Уильям сидел в центре ряда лицом к свидетелям, тщательно наблюдая за их репликами и мимикой. Он должен был быть под рукой, если Рэтбоуну срочно потребуется расследовать новую ниточку, которая всегда может вдруг появиться в деле. Поглядев на Калландру, детектив сразу же понял, что с ней творится что-то неладное. Только через несколько минут, когда она начала давать показания, Монк наконец понял, что именно его смутило: волосы миссис Дэвьет были идеально уложены, а это полностью не соответствовало ее привычкам. Такая аккуратность не могла объясняться лишь тем, что ей предстояло давать показания. Сыщик видел Калландру в куда более ответственных и официальных ситуациях, и, даже отправляясь на прием к какому-нибудь посланнику или к королеве, она не могла уложить свои упрямые локоны на место. Непонятно почему, но вид аккуратно причесанной миссис Дэвьет расстроил Уильяма.

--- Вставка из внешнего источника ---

(** ** What every operation but an invitation keeps *)

Class stable {HO : HashOrder} (P : CallManager -> Prop) : Prop := {
  stable_shrinking op cm : shrinking op -> P cm -> P (exec op cm);
  stable_accept cm id c now : P cm -> P (CallManager.accept_call cm id c now).2
}.

Section operations.
Context {HO : HashOrder} (max : N).

Lemma shrinking_server_ok op cm :
  shrinking op -> server_ok max cm -> server_ok max (exec op cm).
Proof.
  intros Hop (Hwf & Hsize & Hmax). pose proof (exec_effect op cm Hop Hwf) as He.
  split; [|split].
  - apply exec_wf; [by destruct op|done].
  - intros id. rewrite (rtc_effect_max _ _ He). etrans; [by apply rtc_effect_weight|apply Hsize].
  - by rewrite (rtc_effect_max _ _ He).
Qed.

Lemma accept_server_ok cm id c now :
  server_ok max cm -> server_ok max (CallManager.accept_call cm id c now).2.
Proof.
  intros (Hwf & Hsize & Hmax).
  destruct (accept_call_cases cm id c now Hwf) as [->|(r & t & e & Hm & Hr & He & Hc & Heq)]; [done|].
  split; [by apply accept_call_wf|]. rewrite Heq. split; [|done].
  intros id'. rewrite accepted_weight by done. apply Hsize.
Qed.

#[export] Instance server_ok_stable : stable (server_ok max).
Proof. split; [apply shrinking_server_ok|apply accept_server_ok]. Qed.
End operations.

– Итак, они ссорились, потому что желоб, ведущий в прачечную, оказался забитым, – говорил Ловат-Смит с подчеркнутым удивлением. В зале стояла полная тишина, хотя все знали, что именно услышат. Заголовки газет кричали о предстоящем суде, и все читали посвященные этому делу статьи. Тем не менее присяжные склонились вперед, прислушиваясь к каждому слову и приглядываясь к свидетельнице.
Господин судья Харди едва заметно улыбнулся.
– Да, – ответила миссис Дэвьет, не вдаваясь в подробности.
– Прошу вас, продолжайте, леди Калландра, – предложил Уилберфорс.
Эта дама выступала не в качестве свидетельницы обвинения, и от нее нельзя было ожидать особой пользы. Человек меньшего масштаба проявлял бы нетерпение, но Ловат-Смит был слишком мудрым для этого. Суд симпатизировал Калландре, полагая, что подобное испытание, безусловно, потрясло ее, как и всякую чувствительную женщину. Присяжные, естественно, все были мужчинами: женщины как существа, неспособные к рациональным умозаключениям, не имели и права голоса, а потому не могли представлять волю населения. Разве способны двенадцать женщин принять верное решение, определить, жить человеку или нет? Обвинитель знал, что присяжные – вполне обычные люди. Это было их силой и слабостью одновременно. Они будут видеть в Калландре обыкновенную женщину, впечатлительную и нежную, как подобает ее полу. Этим мужчинам и в голову не придет, что силы воли и ума ей даровано куда больше, чем многим из тех солдат, которыми при жизни командовал ее муж. Но Уилберфорс старался соответствовать общему настроению, поэтому держался любезно и приветливо.